Eruptions at Macdonald include phreatic and phreatomagmatic activity which led to the formation of lapilli and lava bombs and also to the hydrophone signals, but also effusive eruptions forming lava flows. Volcanic activity is not steady, with prolonged pauses observed between eruptions. Macdonald seamount is among the most active submarine volcanoes in the world, and the most active on the floor of the Pacific Ocean.

Radiometric dating of rocks dredged from Macdonald has yielded two separate clusters of ages, one less than two million years old and the second about 30 million years.

=== 1989 events ===
Several eruptions occurred in 1989 when a scientific expedition was underway on the seamount. These eruptions were accompanied by the discolouration of the water over 1 mile of length, the release of burning hydrogen and hydrogen sulfide accompanied by the formation of a plume of hydrothermally altered water. The submarine Cyana observed activity directly in one summit crater in the form of intense bubbling, while steam and water fountains were seen on the ocean surface.

Grey-coloured slicks developed on the ocean surface, which were formed by pyrite, sulfur and volcanic glass plus smaller amounts of cinnabar, cubatine and quenstedtite. The events caused changes in the pH of the water on the seamount and increased methane concentrations.

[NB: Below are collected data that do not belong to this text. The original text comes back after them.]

(* ===== verification/Webhooks.v ===== *)
(** * Webhook deliveries (src/framework/webhooks, and the queue of
    src/framework/configstore/rdb.go)

    A row of the table of webhook jobs is a delivery on its way.  The
    dispatcher of a node lists the rows that are due, claims one until the end
    of a lease, sends one signed request, appends a row to the history, and
    then moves the job to its next attempt or deletes it.  The rows are kept as
    they were written (the columns of SQLite); [WebhookNetwork]
    interleaves the dispatchers of several nodes. *)

From S2P Require Import Prelude GoStrings Schemas Calendar.

Local Open Scope string_scope.
Local Open Scope Z_scope.
Local Open Scope list_scope.

Module Webhooks.
Import Schemas Calendar.

(** ** Events and endpoints (src/framework/configstore/tables/webhooks.go) *)

Definition WebhookEvent : Type := string.

Definition WebhookEventAsyncJobCompleted : WebhookEvent := "async_job.completed".
Definition WebhookEventAsyncJobFailed : WebhookEvent := "async_job.failed".
Definition WebhookEventAlertBudgetThreshold : WebhookEvent := "alert.budget_threshold".
Definition WebhookEventAlertSpendRate : WebhookEvent := "alert.spend_rate".
Definition WebhookEventAlertErrorRate : WebhookEvent := "alert.error_rate".
Definition WebhookEventBudgetExceeded : WebhookEvent := "budget.exceeded".

Definition WebhookEvents : list WebhookEvent :=
  [WebhookEventAsyncJobCompleted; WebhookEventAsyncJobFailed; WebhookEventAlertBudgetThreshold;
   WebhookEventAlertSpendRate; WebhookEventAlertErrorRate; WebhookEventBudgetExceeded].

Definition IsValid (e : WebhookEvent) : bool := bool_decide (e ∈ WebhookEvents).

(** The configuration of an endpoint; the secret and the headers are given by
    their values. *)
Record TableWebhookEndpoint := mkEndpoint {
  we_ID : string;
  URL : string;
  Secret : option string;
  Events : list WebhookEvent;
  Headers : list (string * string);
  IncludeResponse : bool;
  AllowPrivateNetwork : bool;
  MaxRetries : Z;
  RetryBackoffInitialSeconds : Z;
  RetryBackoffMaxSeconds : Z;
  AttemptTimeoutSeconds : Z;
  MaxResponsePayloadKBs : Z;
  MaxConcurrentDeliveries : Z;
  Disabled : bool;
}.

Definition protectedWebhookHeaders : list string :=
  ["webhook-id"; "webhook-timestamp"; "webhook-signature"; "x-bifrost-event"; "content-type";
   "content-length"; "user-agent"; "host"; "connection"; "transfer-encoding"].

Definition IsProtectedWebhookHeader (name : string) : bool :=
  bool_decide (ToLower name ∈ protectedWebhookHeaders).

Definition subscribesTo (endpoint : TableWebhookEndpoint) (event : WebhookEvent) : bool :=
  bool_decide (event ∈ Events endpoint).

(** ** Jobs and their queue *)

Record TableWebhookJob := mkJob {
  ID : string;
  EndpointID : string;
  AsyncJobID : string;
  Event : WebhookEvent;
  PayloadJSON : string;
  AttemptCount : Z;
  NextAttemptAt : Time;
  ClaimedBy : string;
  ClaimedUntil : option Time;
  CreatedAt : Time;
}.

#[export] Instance TableWebhookJob_eq_dec : EqDecision TableWebhookJob.
Proof. solve_decision. Defined.

(** A job as its callers build it: unattempted, unclaimed, due at once. *)
Definition newJob (id endpointID asyncJobID : string) (event : WebhookEvent) (payload : string) : TableWebhookJob :=
  mkJob id endpointID asyncJobID event payload 0 zeroTime "" None zeroTime.

Notation Queue := (gmap string TableWebhookJob).

Inductive QueueError :=
| InvalidJob (message : string)
| ErrAlreadyExists
| LeaseInThePast
| NotOwned
| StorageError.

#[export] Instance QueueError_eq_dec : EqDecision QueueError.
Proof. solve_decision. Defined.

Definition Microsecond : Duration := 1000.
Definition normalizeLeaseTime (t : Time) : Time := t - t mod Microsecond.

(** [db] is whether the statement reaches the database. *)
Definition CreateWebhookJob (q : Queue) (job : TableWebhookJob) (now : Time) (db : bool) : result QueueError Queue :=
  if bool_decide (ID job = "") then Err (InvalidJob "webhook job id is required")
  else if bool_decide (EndpointID job = "") then Err (InvalidJob "webhook job endpoint id is required")
  else if bool_decide (AsyncJobID job = "") then Err (InvalidJob "webhook job async job id is required")
  else if negb (IsValid (Event job)) then Err (InvalidJob "unknown webhook event")
  else if negb (AttemptCount job =? 0) || negb (bool_decide (ClaimedBy job = "")) || bool_decide (is_Some (ClaimedUntil job))
       then Err (InvalidJob "new webhook job must be unattempted and unclaimed")
  else
    let next := if IsZero (NextAttemptAt job) then now else NextAttemptAt job in
    if negb db then Err StorageError
    else if bool_decide (is_Some (q !! ID job)) then Err ErrAlreadyExists
    else Ok (<[ID job := mkJob (ID job) (EndpointID job) (AsyncJobID job) (Event job) (PayloadJSON job) 0 next "" None now]> q).

(** [next_attempt_at <= now AND (claimed_until IS NULL OR claimed_until < now)]. *)
Definition due (now : Time) (job : TableWebhookJob) : bool :=
  (NextAttemptAt job <=? now) && match ClaimedUntil job with None => true | Some l => l <? now end.

Fixpoint insertByTime (x : TableWebhookJob) (l : list TableWebhookJob) : list TableWebhookJob :=
  match l with
  | [] => [x]
  | y :: l' => if NextAttemptAt x <=? NextAttemptAt y then x :: l else y :: insertByTime x l'
  end.

(** [rows] are the rows in the order the database meets them, which decides
    between jobs that are due at the same time. *)
Definition ListDueWebhookJobs (rows : list TableWebhookJob) (now : Time) (limit : Z) : list TableWebhookJob :=
  let jobs := foldr insertByTime [] (base.filter (fun j => due now j = true) rows) in
  if 0 <? limit then take (Z.to_nat limit) jobs else jobs.

Definition claimRow (runnerID : string) (leaseUntil : Time) (job : TableWebhookJob) : TableWebhookJob :=
  mkJob (ID job) (EndpointID job) (AsyncJobID job) (Event job) (PayloadJSON job) (AttemptCount job)
        (NextAttemptAt job) runnerID (Some leaseUntil) (CreatedAt job).

Definition ClaimWebhookJob (q : Queue) (id runnerID : string) (leaseUntil now : Time) (db : bool) : result QueueError (bool * Queue) :=
  let leaseUntil := normalizeLeaseTime leaseUntil in
  if negb (now <? leaseUntil) then Err LeaseInThePast
  else if negb db then Err StorageError
  else match q !! id with
       | Some job => if due now job then Ok (true, <[id := claimRow runnerID leaseUntil job]> q) else Ok (false, q)
       | None => Ok (false, q)
       end.

(** [id = ? AND claimed_by = ? AND claimed_until = ?]. *)
Definition ownedBy (runnerID : string) (leaseUntil : Time) (job : TableWebhookJob) : bool :=
  bool_decide (ClaimedBy job = runnerID) && bool_decide (ClaimedUntil job = Some (normalizeLeaseTime leaseUntil)).

Definition rescheduleRow (nextAttemptAt : Time) (job : TableWebhookJob) : TableWebhookJob :=
  mkJob (ID job) (EndpointID job) (AsyncJobID job) (Event job) (PayloadJSON job) (AttemptCount job + 1)
        nextAttemptAt "" None (CreatedAt job).

Definition RescheduleWebhookJob (q : Queue) (id runnerID : string) (leaseUntil nextAttemptAt : Time) (db : bool) : result QueueError Queue :=
  if negb db then Err StorageError
  else match q !! id with
       | Some job => if ownedBy runnerID leaseUntil job then Ok (<[id := rescheduleRow nextAttemptAt job]> q) else Err NotOwned
       | None => Err NotOwned
       end.

Definition DeleteWebhookJob (q : Queue) (id runnerID : string) (leaseUntil : Time) (db : bool) : result QueueError Queue :=
  if negb db then Err StorageError
  else match q !! id with
       | Some job => if ownedBy runnerID leaseUntil job then Ok (delete id q) else Err NotOwned
       | None => Err NotOwned
       end.

(** The operational counters of an endpoint's row. *)
Record Counters := mkCounters { ConsecutiveFailures : Z; LastSuccessAt : option Time; LastFailureAt : option Time }.

Definition RecordWebhookEndpointSuccess (c : gmap string Counters) (id : string) (now : Time) (db : bool) : result QueueError (gmap string Counters) :=
  if negb db then Err StorageError
  else match c !! id with
       | Some x => Ok (<[id := mkCounters 0 (Some now) (LastFailureAt x)]> c)
       | None => Err NotOwned
       end.

Definition RecordWebhookEndpointFailure (c : gmap string Counters) (id : string) (now : Time) (db : bool) : result QueueError (Z * gmap string Counters) :=
  if negb db then Err StorageError
  else match c !! id with
       | Some x => Ok (ConsecutiveFailures x + 1, <[id := mkCounters (ConsecutiveFailures x + 1) (LastSuccessAt x) (Some now)]> c)
       | None => Err NotOwned
       end.

(** ** Tuning *)

Definition defaultMaxRetries : Z := 4.
Definition defaultRetryBackoffInitial : Duration := 30 * Second.
Definition defaultRetryBackoffMax : Duration := 30 * Minute.
Definition defaultAttemptTimeout : Duration := 10 * Second.
Definition defaultMaxResponsePayloadKBs : Z := 256.
Definition defaultMaxConcurrentDeliveries : Z := 10.
Definition enqueueAttempts : nat := 3.
Definition scanBatchSize : Z := 64.

Record endpointTuning := mkTuning {
  maxRetries : Z;
  retryBackoffInitial : Duration;
  retryBackoffMax : Duration;
  attemptTimeout : Duration;
  maxResponsePayloadBytes : Z;
  maxConcurrentDeliveries : Z;
}.

Definition orDefault (set : Z) (value default : Z) : Z := if 0 <? set then value else default.

Definition tuningFor (endpoint : option TableWebhookEndpoint) : endpointTuning :=
  match endpoint with
  | None => mkTuning defaultMaxRetries defaultRetryBackoffInitial defaultRetryBackoffMax defaultAttemptTimeout
              (defaultMaxResponsePayloadKBs * 1024) defaultMaxConcurrentDeliveries
  | Some e => mkTuning
      (orDefault (MaxRetries e) (MaxRetries e) defaultMaxRetries)
      (orDefault (RetryBackoffInitialSeconds e) (RetryBackoffInitialSeconds e *i Second)%go defaultRetryBackoffInitial)
      (orDefault (RetryBackoffMaxSeconds e) (RetryBackoffMaxSeconds e *i Second)%go defaultRetryBackoffMax)
      (orDefault (AttemptTimeoutSeconds e) (AttemptTimeoutSeconds e *i Second)%go defaultAttemptTimeout)
      (orDefault (MaxResponsePayloadKBs e) (MaxResponsePayloadKBs e *i 1024)%go (defaultMaxResponsePayloadKBs * 1024))
      (orDefault (MaxConcurrentDeliveries e) (MaxConcurrentDeliveries e) defaultMaxConcurrentDeliveries)
  end.

(** The doubling loop, which stops before [retryNo] iterations; [n] counts the
    iterations left. *)
Fixpoint doubleBackoff (backoffMax : Duration) (n : nat) (backoff : Duration) : Duration :=
  match n with
  | O => backoff
  | S n =>
      if backoff <? backoffMax then
        if Z.quot backoffMax 2 <? backoff then backoffMax
        else doubleBackoff backoffMax n (backoff *i 2)%go
      else backoff
  end.

(** [jitter b] is the truncation of [float64(b) * (0.8 + 0.4*rand)]. *)
Definition retryBackoff (jitter : Z -> Z) (retryNo : Z) (tuning : endpointTuning) : Duration :=
  let backoff := doubleBackoff (retryBackoffMax tuning) (Z.to_nat (retryNo - 1)) (retryBackoffInitial tuning) in
  let backoff := Z.min backoff (retryBackoffMax tuning) in
  Z.min (jitter backoff) (retryBackoffMax tuning).

(** [max(2*tuning.attemptTimeout, 30*time.Second)]. *)
Definition leaseOf (tuning : endpointTuning) : Duration := Z.max (2 *i attemptTimeout tuning)%go (30 * Second).

(** ** Payloads (payload.go, payload_alert.go) *)

Definition AsyncJobStatus : Type := string.
Definition AsyncJobStatusPending : AsyncJobStatus := "pending".
Definition AsyncJobStatusProcessing : AsyncJobStatus := "processing".
Definition AsyncJobStatusCompleted : AsyncJobStatus := "completed".
Definition AsyncJobStatusFailed : AsyncJobStatus := "failed".

(** The columns of an async job that deliveries read. *)
Record AsyncJob := mkAsyncJob {
  aj_ID : string;
  Status : AsyncJobStatus;
  RequestID : string;
  aj_RequestType : RequestType;
  Response : string;
  StatusCode : Z;
  aj_Error : string;
  WebhookEndpointID : option string;
  ExpiresAt : option Time;
  aj_CreatedAt : Time;
  CompletedAt : option Time;
}.

Definition EventForJobStatus (status : AsyncJobStatus) : option WebhookEvent :=
  if bool_decide (status = AsyncJobStatusCompleted) then Some WebhookEventAsyncJobCompleted
  else if bool_decide (status = AsyncJobStatusFailed) then Some WebhookEventAsyncJobFailed
  else None.

Definition statusForEvent (event : WebhookEvent) : AsyncJobStatus :=
  if bool_decide (event = WebhookEventAsyncJobFailed) then AsyncJobStatusFailed else AsyncJobStatusCompleted.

=== Future birth of an island ===
Macdonald likely formed as an island during the Last Glacial Maximum when sea level was lower, and future eruptions at Macdonald may lead to the birth of an island even with present-day sea levels. Such an eruption would have to be fairly large and continuous, otherwise the resulting island will likely be eroded away quickly. Depending on how quickly erosion and other factors reduce its size, such an island will likely be temporary.

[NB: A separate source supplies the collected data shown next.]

(* ===== verification/McpTools.v ===== *)
(** * Tools of MCP clients (src/core/mcp/utils.go, agent.go, exec.go, clientmanager.go)

    Which tools a request sees, which of them may be called and over which
    connection, and which the agent may call without asking: the allow lists of clients and requests, and
    the check of code before it is run in code mode.  Clients come in the order
    in which Go ranges over their map; text is ASCII. *)

From S2P Require Import Prelude GoStrings Schemas Context GovResolver.
From Stdlib Require Import Ascii.

Local Open Scope string_scope.
Local Open Scope list_scope.

Module McpTools.
Import Schemas Context.

(** ** Clients *)

(** [MCPConnectionStateNone] is the zero value, of an entry that is being added. *)
Inductive MCPConnectionState :=
| MCPConnectionStateNone
| MCPConnectionStateHealthy | MCPConnectionStateUnstable | MCPConnectionStateError
| MCPConnectionStatePendingVerification | MCPConnectionStateDisabled | MCPConnectionStateNeedsReauth.

#[export] Instance MCPConnectionState_eq_dec : EqDecision MCPConnectionState.
Proof. solve_decision. Defined.

(** A list that is [nil] is empty. *)
Record MCPClientConfig := mkConfig {
  cfg_ID : string;
  Name : string;
  IsCodeModeClient : bool;
  ToolsToExecute : WhiteList.t;
  ToolsToAutoExecute : WhiteList.t;
}.

(** [ToolMap] is its set of names, which carry the prefix of the client. *)
Record MCPClientState := mkClient {
  ExecutionConfig : MCPClientConfig;
  ToolMap : gset string;
  ToolNameMapping : gmap string string;
  State : MCPConnectionState;
}.

Definition stripClientPrefix (prefixedToolName clientName : string) : string :=
  if HasPrefix prefixedToolName (clientName +:+ "-") then str_drop (String.length (clientName +:+ "-")) prefixedToolName
  else prefixedToolName.

Definition getOriginalToolName (sanitizedToolName : string) (toolNameMapping : gmap string string) : string :=
  default sanitizedToolName (toolNameMapping !! sanitizedToolName).

(** [None] is a [nil] list: no filter. *)
Definition shouldIncludeClient (clientName : string) (includeClients : option (list string)) : bool :=
  match includeClients with
  | None => true
  | Some [] => false
  | Some l => bool_decide ("*" ∈ l) || bool_decide (clientName ∈ l)
  end.

Definition shouldSkipToolForConfig (toolName : string) (config : MCPClientConfig) : bool :=
  if WhiteList.IsEmpty (ToolsToExecute config) then true
  else if WhiteList.IsUnrestricted (ToolsToExecute config) then false
  else negb (WhiteList.Contains (ToolsToExecute config) (stripClientPrefix toolName (Name config))).

Definition canAutoExecuteTool (toolName : string) (config : MCPClientConfig) : bool :=
  if shouldSkipToolForConfig toolName config then false
  else if WhiteList.IsEmpty (ToolsToAutoExecute config) then false
  else if WhiteList.IsUnrestricted (ToolsToAutoExecute config) then true
  else WhiteList.Contains (ToolsToAutoExecute config) (stripClientPrefix toolName (Name config)).

(** The two lists of the request's context. *)
Definition includeClientsOf (ctx : BifrostContext) : option (list string) :=
  match value ctx GovResolver.KeyMCPIncludeClients with VStrings l => Some l | _ => None end.

Definition includeToolsOf (ctx : BifrostContext) : Value := value ctx GovResolver.KeyMCPIncludeTools.

Definition GetClientForTool (clients : list MCPClientState) (toolName : string) : option MCPClientState :=
  find (fun c => bool_decide (toolName ∈ ToolMap c)) clients.

Definition GetClientByName (clients : list MCPClientState) (clientName : string) : option MCPClientState :=
  find (fun c => bool_decide (Name (ExecutionConfig c) = clientName)) clients.

(** The names of the tools of one client that pass both filters. *)
Definition clientTools (ctx : BifrostContext) (client : MCPClientState) : list string :=
  let config := ExecutionConfig client in
  base.filter (fun toolName => shouldSkipToolForConfig toolName config = false /\
                     GovResolver.shouldSkipToolForRequest (includeToolsOf ctx) (Name config) toolName = false)
    (SortStrings (elements (ToolMap client))).

(** [clientsByName]: the last client of a name. *)
Definition clientNamed (clients : list MCPClientState) (clientName : string) : option MCPClientState :=
  last (base.filter (fun c => Name (ExecutionConfig c) = clientName) clients).

Definition addClientTools (ctx : BifrostContext) (clients : list MCPClientState) (tools : gmap string (list string)) (clientName : string) : gmap string (list string) :=
  match clientNamed clients clientName with
  | None => tools
  | Some client =>
      if bool_decide (State client = MCPConnectionStateDisabled) then tools
      else if negb (shouldIncludeClient clientName (includeClientsOf ctx)) then tools
      else match clientTools ctx client with
           | [] => tools
           | added => <[clientName := default [] (tools !! clientName) ++ added]> tools
           end
  end.

Definition GetToolPerClient (ctx : BifrostContext) (clients : list MCPClientState) : gmap string (list string) :=
  foldl (addClientTools ctx clients) ∅ (SortStrings ((fun c => Name (ExecutionConfig c)) <$> clients)).

(** ** Code mode *)

Definition ToolTypeListToolFiles : string := "listToolFiles".
Definition ToolTypeReadToolFile : string := "readToolFile".
Definition ToolTypeGetToolDocs : string := "getToolDocs".
Definition ToolTypeExecuteToolCode : string := "executeToolCode".

Definition codeModeToolNames : list string :=
  [ToolTypeListToolFiles; ToolTypeReadToolFile; ToolTypeGetToolDocs; ToolTypeExecuteToolCode].

Definition IsCodeModeTool (toolName : string) : bool := bool_decide (toolName ∈ codeModeToolNames).

Definition isDigit (c : ascii) : bool := let n := nat_of_ascii c in (48 <=? n)%nat && (n <=? 57)%nat.
Definition isLetter (c : ascii) : bool :=
  let n := nat_of_ascii c in ((65 <=? n)%nat && (n <=? 90)%nat) || ((97 <=? n)%nat && (n <=? 122)%nat).
Definition isNameStart (c : ascii) : bool := isLetter c || Ascii.eqb c "_" || Ascii.eqb c "$".
Definition isNameChar (c : ascii) : bool := isNameStart c || isDigit c.

(** The characters of [parseToolName] after the first; [endsWithUnderscore] is
    about what is written so far. *)
Fixpoint parseRest (endsWithUnderscore : bool) (s : string) : string :=
  match s with
  | "" => ""
  | String c s =>
      if isNameChar c then String (lower_byte c) (parseRest (Ascii.eqb c "_") s)
      else if is_space c || Ascii.eqb c "-" then
        if endsWithUnderscore then parseRest true s else String "_" (parseRest true s)
      else parseRest endsWithUnderscore s
  end.

Fixpoint trimRightUnderscore (s : string) : string :=
  match s with
  | "" => ""
  | String c s' => match trimRightUnderscore s' with
                   | "" => if Ascii.eqb c "_" then "" else String c ""
                   | t => String c t
                   end
  end.

Definition parseToolName (toolName : string) : string :=
  match toolName with
  | "" => ""
  | String first rest =>
      let start := if isNameStart first then String (lower_byte first) ""
                   else if isDigit first then String "_" (String first "") else "_" in
      let endsWithUnderscore := if isNameStart first then Ascii.eqb first "_" else negb (isDigit first) in
      match trimRightUnderscore (start +:+ parseRest endsWithUnderscore rest) with
      | "" => "tool"
      | parsed => parsed
      end
  end.

(** [strings.ReplaceAll s "-" "_"]. *)
Fixpoint dashesToUnderscores (s : string) : string :=
  match s with
  | "" => ""
  | String c s => String (if Ascii.eqb c "-" then "_"%char else c) (dashesToUnderscores s)
  end.

(** [\s] of Go's regular expressions. *)
Definition isBlank (c : ascii) : bool :=
  let n := nat_of_ascii c in (n =? 9)%nat || (n =? 10)%nat || (n =? 12)%nat || (n =? 13)%nat || (n =? 32)%nat.

Fixpoint skipBlanks (s : string) : string :=
  match s with
  | String c s' => if isBlank c then skipBlanks s' else s
  | "" => ""
  end.

(** The longest name at the start of a text, and the rest. *)
Fixpoint takeName (s : string) : string * string :=
  match s with
  | String c s' => if isNameChar c then let '(n, r) := takeName s' in (String c n, r) else ("", s)
  | "" => ("", "")
  end.

Definition nameAt (s : string) : option (string * string) :=
  match s with
  | String c _ => if isNameStart c then Some (takeName s) else None
  | "" => None
  end.

Record toolCallInfo := mkCallInfo { serverName : string; ci_toolName : string }.

(** [NAME \s* \. \s* NAME \s* \( ] at the start of a text, and what follows. *)
Definition callAt (s : string) : option (toolCallInfo * string) :=
  '(server, s) ← nameAt s;
  match skipBlanks s with
  | String "." s =>
      '(tool, s) ← nameAt (skipBlanks s);
      match skipBlanks s with
      | String "(" s => Some (mkCallInfo server tool, s)
      | _ => None
      end
  | _ => None
  end.

(** [(?:await\s+)?] is tried before the plain call. *)
Definition awaitedCallAt (s : string) : option (toolCallInfo * string) :=
  let awaited :=
    if HasPrefix s "await" then
      match str_drop 5 s with
      | String c s' => if isBlank c then callAt (skipBlanks s') else None
      | "" => None
      end
    else None in
  match awaited with
  | Some r => Some r
  | None => callAt s
  end.

(** The leftmost matches, one after the other. *)
Fixpoint findCalls (fuel : nat) (s : string) : list toolCallInfo :=
  match fuel with
  | O => []
  | S fuel =>
      match awaitedCallAt s with
      | Some (call, rest) => call :: findCalls fuel rest
      | None => match s with
                | String _ s => findCalls fuel s
                | "" => []
                end
      end
  end.

Definition extractToolCallsFromCode (code : string) : list toolCallInfo := findCalls (S (String.length code)) code.

Definition isToolCallAllowedForCodeMode (server toolName : string) (allClientNames : list string) (allowedAutoExecutionTools : gmap string (list string)) : bool :=
  if negb (bool_decide (server ∈ allClientNames)) then true
  else match allowedAutoExecutionTools !! server with
       | None => false
       | Some allowedTools => bool_decide ("*" ∈ allowedTools) || bool_decide (toolName ∈ allowedTools)
       end.

(** The tools of a client as they are called in code. *)
Definition autoExecutableInCode (config : MCPClientConfig) : option (list string) :=
  if negb (IsCodeModeClient config) || WhiteList.IsEmpty (ToolsToAutoExecute config) then None
  else Some (if WhiteList.IsUnrestricted (ToolsToAutoExecute config) then ["*"]
             else (fun n => parseToolName (dashesToUnderscores n)) <$> ToolsToAutoExecute config).

Definition buildAllowedAutoExecutionTools (ctx : BifrostContext) (clients : list MCPClientState) : list string * gmap string (list string) :=
  let available := base.filter (fun n => is_Some (GetClientByName clients n)) (fst <$> map_to_list (GetToolPerClient ctx clients)) in
  (available,
   foldl (fun m n => match client ← GetClientByName clients n; autoExecutableInCode (ExecutionConfig client) with
                     | Some tools => <[n := tools]> m
                     | None => m
                     end) ∅ available).

(** Whether a call of [executeToolCode] may run on its own; [code] is the
    argument of the call, [None] when it cannot be read. *)
Definition codeMayRun (ctx : BifrostContext) (clients : list MCPClientState) (code : option string) : bool :=
  match code with
  | None | Some "" => false
  | Some code =>
      let '(allClientNames, allowed) := buildAllowedAutoExecutionTools ctx clients in
      match extractToolCallsFromCode code with
      | [] => true
      | calls => negb (bool_decide (allowed = ∅)) &&
                 forallb (fun c => isToolCallAllowedForCodeMode (serverName c) (ci_toolName c) allClientNames allowed) calls
      end
  end.

(** The part of [executeAgent] that decides for one call; [codeArgument] reads
    the argument [code] of a call's arguments. *)
Definition mayAutoExecute (codeArgument : string -> option string) (ctx : BifrostContext) (clients : list MCPClientState) (name : option string) (arguments : string) : bool :=
  match name with
  | None => false
  | Some toolName =>
      match GetClientForTool clients toolName with
      | None =>
          if bool_decide (toolName = ToolTypeListToolFiles) || bool_decide (toolName = ToolTypeReadToolFile) || bool_decide (toolName = ToolTypeGetToolDocs) then true
          else if bool_decide (toolName = ToolTypeExecuteToolCode) then codeMayRun ctx clients (codeArgument arguments)
          else false
      | Some client => canAutoExecuteTool toolName (ExecutionConfig client)
      end
  end.

(** ** Executing one tool (exec.go) *)

Inductive Prepared :=
| RunInCodeMode
| RunOn (client : MCPClientState)
| NotRun (message : string).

=== Hydrothermal system ===
Macdonald seamount is hydrothermally active, with several hydrothermal vents inferred to exist on the western flank. A 2–3 m wide eruption fissure was observed to be hydrothermally active in 1989. Further, the volcano releases gases including carbon dioxide, methane and sulfur dioxide. Such release occurs in the summit area in the so-called "Champagne Field", but also from a second crater at 2000 m depth in the southeastern flank. Macdonald volcano may be a major source of heavy metals for the area. The methane appears to be partially of biological origin and partly abiogenic.

== Biology ==
Hyperthermophilic bacteria have been found on Macdonald, including Archaeoglobus, Pyrococcus, Pyrodictium and Thermococcus as well as previously undescribed species. These bacterial communities contain both hydrogen- or sulfur- consuming autotrophs and heterotrophs and appear to be capable of long-range propagation, considering that relatives of the species found are known from Vulcano in Italy.

Aside from hyperthermophiles, craniids, corals, polynoids and sponges have been found in the summit area of Macdonald.